Paige turns to movies

"Queer as Folk"'s Peter Paige doesn't hop a plane back to sunny L.A. every time the camera stops rolling on his show's Toronto set. He's currently sticking around to co-star in a new Canadian film called "Childstar," directed by "Thirty-two Short Films About Glenn Gould" scribe and established indie filmmaker Don McKellar. The movie revolves around an obnoxious child actor from the States who, while filming a movie about the U.S. president's son wreaking havoc with the military, goes AWOL in Canada, suddenly causing real-life trouble everwhere around him. (Does Romeo smell an American foreign-policy metaphor?) Canadian kid actor Mark Rendall (best known as the voice of beloved animated aardvark "Arthur"), Jennifer Jason Leigh, Eric Stoltz, and Dave Foley all lend their talents to the comedy. It's still filming, so look for it sometime in the coming year.

Anderson takes a 'Wife'

Lesbian filmmaker Jane Anderson has signed a deal with Fine Line Features to write and direct the big-screen adaptation of Meg Wolitzer's 2003 novel "The Wife." Anderson's other woman-centric credits include penning the film "How to Make an American Quilt" and both writing and directing "When Billie Beat Bobby" and last year's sex-change drama, "Normal." Set in New York's literary world, "The Wife" concerns a woman who decides to leave her husband, a famous novelist, thus uncovering some unpleasant domestic secrets. There's no cast or script yet, so that leaves the impatient plenty of time to read the book and adopt a superior literary attitude when friends talk about the movie.

A 'Man Made' man

Ken Baker, the West Coast executive editor of "Us Weekly" magazine, wasn't confused about his gender identity, but his brain was. Baker published a book in 2001 called "Man Made: A Memoir of My Body," which documented his struggle with a rare brain tumor that produced female hormones in his body. The tumor interrupted his physical development as male, until surgery corrected the condition when he was 27. Now his story is being made into a film, but not as a medical drama. It will be adapted for the screen by writer Gary Rosen as a comedy about a man who goes through puberty at 27. That's one way to sidestep the typical trap of the tear-jerking, Lifetime Network-style movie. And it may just prove that boys really "don't" cry after all.
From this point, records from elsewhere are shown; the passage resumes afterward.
Definition tower_double_lockouts (self : TowerVoteState) : option TowerVoteState :=
  let stack_depth := length (tower_votes self) in
  l ← mapM (fun '(i, l) => double_lockout stack_depth l i) (imap pair (tower_votes self));
  Some (MkTowerVoteState l (tower_root_slot self)).

Definition tower_process_next_vote_slot (self : TowerVoteState) (next_vote_slot : Slot) :
    option TowerVoteState :=
  if from_option (fun last_voted_slot => next_vote_slot <=? last_voted_slot) false
       (tower_last_voted_slot self)
  then Some self
  else
    let self := tower_pop_expired_votes self next_vote_slot in
    self ←
      (if (length (tower_votes self) =? MAX_LOCKOUT_HISTORY)%nat then
         rooted_vote ← head (tower_votes self);
         Some (MkTowerVoteState (drop 1 (tower_votes self)) (Some (slot rooted_vote)))
       else Some self);
    tower_double_lockouts
      (MkTowerVoteState (tower_votes self ++ [Lockout_new next_vote_slot]) (tower_root_slot self)).
End State.

End Vote.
Heath and Jake Aren't saddled up yet

Yes, it's true. Screen heartthrobs Heath Ledger and Jake Gyllenhaal are in talks to star in Ang Lee's upcoming feature, "Brokeback Mountain." The story of two cowboys who, while married to women and remaining in Montana – instead of running off to West Hollywood – conduct a passionate, heartbreakingly clandestine affair for over 20 years, "Brokeback" aims to break the idiotic taboo against male affection in big studio Hollywood movies. But keep this in mind: it's not a done deal yet, the stars aren't officially rounded up, and "in talks" means just that. When dotted lines are signed, cameras roll, editing is completed, and the MPAA is finished with its predictable freak-out over it all, then Romeo will get excited. Until then, it's a case of counting your cowboys before they hatch. Or something like that.